• _PROBLEM DESCRIPTION_
When you reach the entries, transcribe each one exactly.

[Start of Attachment]

Lemma octets_v4_four ip :
  ∃ a b c d, octets_v4 ip = [a; b; c; d] ∧ in_u 8 a ∧ in_u 8 b ∧ in_u 8 c ∧ in_u 8 d.
Proof.
  pose proof (length_octets_v4 ip) as Hl. pose proof (to_be_bytes_ok 4 ip) as Hok.
  fold (octets_v4 ip) in Hok. destruct (octets_v4 ip) as [|a [|b [|c [|d [|]]]]]; try done.
  apply bytes_ok_cons in Hok as [? Hok]. apply bytes_ok_cons in Hok as [? Hok].
  apply bytes_ok_cons in Hok as [? Hok]. apply bytes_ok_cons in Hok as [? _].
  by exists a, b, c, d.
Qed.

Lemma string_app_cons x (a b : string) : String x a +:+ b = String x (a +:+ b).
Proof. done. Qed.

Lemma string_app_nil (a : string) : "" +:+ a = a.
Proof. done. Qed.

Lemma string_app_assoc (a b c : string) : (a +:+ b) +:+ c = a +:+ (b +:+ c).
Proof. induction a as [|x a IH]; [done|]. rewrite !string_app_cons. by rewrite IH. Qed.

Lemma read_display_ipv4 ip rest :
  in_u 32 ip →
  read_ipv4_addr (display_ipv4 ip +:+ String ":"%char rest) = Some (ip, String ":"%char rest).
Proof.
  intros Hip. unfold display_ipv4.
  destruct (octets_v4_four ip) as (a & b & c & d & Ho & Ha & Hb & Hc & Hd). rewrite Ho.
  rewrite !string_app_assoc, !string_app_cons, !string_app_nil. unfold read_ipv4_addr, read_octet, read_separator.
  rewrite (proj1 (octet_read a Ha _)). simpl.
  rewrite (proj1 (octet_read b Hb _)). simpl.
  rewrite (proj1 (octet_read c Hc _)). simpl.
  rewrite (proj2 (octet_read d Hd _)). simpl.
  do 2 f_equal. unfold ipv4. rewrite <-Ho. unfold octets_v4. by apply from_to_be_bytes.
Qed.

(** Parsing the text of an IPv4 socket address gives the address back. *)
Lemma parse_display_socket_addr_v4 ip port :
  in_u 32 ip → in_u 16 port →
  parse_socket_addr (display_socket_addr (SockV4 ip port)) = Some (SockV4 ip port).
Proof.
  intros Hip Hp. unfold parse_socket_addr, parse_all, display_socket_addr, read_socket_addr_v4.
  change (":" +:+ display_uint port) with (String ":"%char (display_uint port)).
  rewrite read_display_ipv4 by done. simpl. unfold read_port. simpl.
  change 65535 with (umax 16). by rewrite parse_display_uint by (done || lia).
Qed.

(** A digit is no other character. *)
Lemma digit_char_ne c d : 0 <= d < 16 → to_digit 16 c = None → Ascii.eqb (digit_char d) c = false.
Proof.
  intros Hd Hc. destruct (Ascii.eqb_spec (digit_char d) c) as [<-|]; [|done]. exfalso.
  assert (∃ n, d = Z.of_nat n ∧ (n < 16)%nat) as (n & -> & Hn) by (exists (Z.to_nat d); lia).
  do 16 (destruct n as [|n]; [done|]). lia.
Qed.

(** Printed numbers contain digits only. *)
Lemma show_digits_clean c radix fuel z acc :
  to_digit 16 c = None → 0 < radix <= 16 → str_contains c acc = false →
  str_contains c (show_digits radix fuel z acc) = false.
Proof.
  intros Hc Hr. revert z acc. induction fuel as [|f IH]; intros z acc Hacc; [done|]. cbn [show_digits].
  assert (str_contains c (String (digit_char (z mod radix)) acc) = false).
  { cbn [str_contains]. rewrite digit_char_ne; [done| |done]. pose proof (Z.mod_pos_bound z radix). lia. }
  destruct (_ =? 0); [done|]. by apply IH.
Qed.

Lemma display_uint_clean c z : to_digit 16 c = None → str_contains c (display_uint z) = false.
Proof. intros ?. apply show_digits_clean; done || lia. Qed.
(* ===== verification/HttpReader.v ===== *)
(** The HTTP/1.x message reader of [src/src/codec/http.rs]: it accumulates bytes
    and cuts them into messages at the boundary [Content-Length] announces.

    The header parser is the external crate [httparse]; it is a parameter
    ([Httparse]) and only the results the source inspects are visible. *)
From Stdlib Require Import Ascii.
From S2P Require Import Prelude Io Net Target AddrText.

(** Outcome of [Request::parse] / [Response::parse] on a header block, with the
    [version] and [headers] fields filled in by a complete parse. *)
Inductive parse_status : Type :=
| Complete (version : option Z) (headers : list (string * list Z))
| Partial
| ParseErr.

Class Httparse : Type := {
  parse_request : list Z → parse_status;
  parse_response : list Z → parse_status
}.

Definition MAX_HEADER_SIZE : Z := 64 * 1024.

(** The size of the temporary buffer of every read, [[0u8; 8192]]. *)
Definition HTTP_READ_SIZE : nat := Z.to_nat 8192.

Inductive HttpReadResult : Type :=
| HttpMessage (data : list Z)
| NeedMore.

Inductive http_error : Type :=
| HeaderTooLarge
| UnsupportedVersion (version : option Z)
| HttparseError
| HttpReadTimeout
| HttpReadFailed
| HttpUnexpectedEof.

Record HttpMessageReader : Type := HttpReader {
  buf : list Z;
  initialized : bool;
  drain_mode : bool
}.

Definition http_reader_new : HttpMessageReader := HttpReader [] false false.

(** * Helpers of the standard library *)

(** [u8::to_ascii_lowercase] and [str::eq_ignore_ascii_case]. *)
Definition to_ascii_lowercase (b : Z) : Z := if in_range 65 90 b then b + 32 else b.
Definition eq_ignore_ascii_case (a b : string) : bool :=
  bool_decide ((to_ascii_lowercase <$> as_bytes a) = (to_ascii_lowercase <$> as_bytes b)).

[End of Attachment]

• _REPLY TO THE EXERCISE_
Lemma octets_v4_four ip :
  ∃ a b c d, octets_v4 ip = [a; b; c; d] ∧ in_u 8 a ∧ in_u 8 b ∧ in_u 8 c ∧ in_u 8 d.
Proof.
  pose proof (length_octets_v4 ip) as Hl. pose proof (to_be_bytes_ok 4 ip) as Hok.
  fold (octets_v4 ip) in Hok. destruct (octets_v4 ip) as [|a [|b [|c [|d [|]]]]]; try done.
  apply bytes_ok_cons in Hok as [? Hok]. apply bytes_ok_cons in Hok as [? Hok].
  apply bytes_ok_cons in Hok as [? Hok]. apply bytes_ok_cons in Hok as [? _].
  by exists a, b, c, d.
Qed.

Lemma string_app_cons x (a b : string) : String x a +:+ b = String x (a +:+ b).
Proof. done. Qed.

Lemma string_app_nil (a : string) : "" +:+ a = a.
Proof. done. Qed.

Lemma string_app_assoc (a b c : string) : (a +:+ b) +:+ c = a +:+ (b +:+ c).
Proof. induction a as [|x a IH]; [done|]. rewrite !string_app_cons. by rewrite IH. Qed.

Lemma read_display_ipv4 ip rest :
  in_u 32 ip →
  read_ipv4_addr (display_ipv4 ip +:+ String ":"%char rest) = Some (ip, String ":"%char rest).
Proof.
  intros Hip. unfold display_ipv4.
  destruct (octets_v4_four ip) as (a & b & c & d & Ho & Ha & Hb & Hc & Hd). rewrite Ho.
  rewrite !string_app_assoc, !string_app_cons, !string_app_nil. unfold read_ipv4_addr, read_octet, read_separator.
  rewrite (proj1 (octet_read a Ha _)). simpl.
  rewrite (proj1 (octet_read b Hb _)). simpl.
  rewrite (proj1 (octet_read c Hc _)). simpl.
  rewrite (proj2 (octet_read d Hd _)). simpl.
  do 2 f_equal. unfold ipv4. rewrite <-Ho. unfold octets_v4. by apply from_to_be_bytes.
Qed.

(** Parsing the text of an IPv4 socket address gives the address back. *)
Lemma parse_display_socket_addr_v4 ip port :
  in_u 32 ip → in_u 16 port →
  parse_socket_addr (display_socket_addr (SockV4 ip port)) = Some (SockV4 ip port).
Proof.
  intros Hip Hp. unfold parse_socket_addr, parse_all, display_socket_addr, read_socket_addr_v4.
  change (":" +:+ display_uint port) with (String ":"%char (display_uint port)).
  rewrite read_display_ipv4 by done. simpl. unfold read_port. simpl.
  change 65535 with (umax 16). by rewrite parse_display_uint by (done || lia).
Qed.

(** A digit is no other character. *)
Lemma digit_char_ne c d : 0 <= d < 16 → to_digit 16 c = None → Ascii.eqb (digit_char d) c = false.
Proof.
  intros Hd Hc. destruct (Ascii.eqb_spec (digit_char d) c) as [<-|]; [|done]. exfalso.
  assert (∃ n, d = Z.of_nat n ∧ (n < 16)%nat) as (n & -> & Hn) by (exists (Z.to_nat d); lia).
  do 16 (destruct n as [|n]; [done|]). lia.
Qed.

(** Printed numbers contain digits only. *)
Lemma show_digits_clean c radix fuel z acc :
  to_digit 16 c = None → 0 < radix <= 16 → str_contains c acc = false →
  str_contains c (show_digits radix fuel z acc) = false.
Proof.
  intros Hc Hr. revert z acc. induction fuel as [|f IH]; intros z acc Hacc; [done|]. cbn [show_digits].
  assert (str_contains c (String (digit_char (z mod radix)) acc) = false).
  { cbn [str_contains]. rewrite digit_char_ne; [done| |done]. pose proof (Z.mod_pos_bound z radix). lia. }
  destruct (_ =? 0); [done|]. by apply IH.
Qed.

Lemma display_uint_clean c z : to_digit 16 c = None → str_contains c (display_uint z) = false.
Proof. intros ?. apply show_digits_clean; done || lia. Qed.
(* ===== verification/HttpReader.v ===== *)
(** The HTTP/1.x message reader of [src/src/codec/http.rs]: it accumulates bytes
    and cuts them into messages at the boundary [Content-Length] announces.

    The header parser is the external crate [httparse]; it is a parameter
    ([Httparse]) and only the results the source inspects are visible. *)
From Stdlib Require Import Ascii.
From S2P Require Import Prelude Io Net Target AddrText.

(** Outcome of [Request::parse] / [Response::parse] on a header block, with the
    [version] and [headers] fields filled in by a complete parse. *)
Inductive parse_status : Type :=
| Complete (version : option Z) (headers : list (string * list Z))
| Partial
| ParseErr.

Class Httparse : Type := {
  parse_request : list Z → parse_status;
  parse_response : list Z → parse_status
}.

Definition MAX_HEADER_SIZE : Z := 64 * 1024.

(** The size of the temporary buffer of every read, [[0u8; 8192]]. *)
Definition HTTP_READ_SIZE : nat := Z.to_nat 8192.

Inductive HttpReadResult : Type :=
| HttpMessage (data : list Z)
| NeedMore.

Inductive http_error : Type :=
| HeaderTooLarge
| UnsupportedVersion (version : option Z)
| HttparseError
| HttpReadTimeout
| HttpReadFailed
| HttpUnexpectedEof.

Record HttpMessageReader : Type := HttpReader {
  buf : list Z;
  initialized : bool;
  drain_mode : bool
}.

Definition http_reader_new : HttpMessageReader := HttpReader [] false false.

(** * Helpers of the standard library *)

(** [u8::to_ascii_lowercase] and [str::eq_ignore_ascii_case]. *)
Definition to_ascii_lowercase (b : Z) : Z := if in_range 65 90 b then b + 32 else b.
Definition eq_ignore_ascii_case (a b : string) : bool :=
  bool_decide ((to_ascii_lowercase <$> as_bytes a) = (to_ascii_lowercase <$> as_bytes b)).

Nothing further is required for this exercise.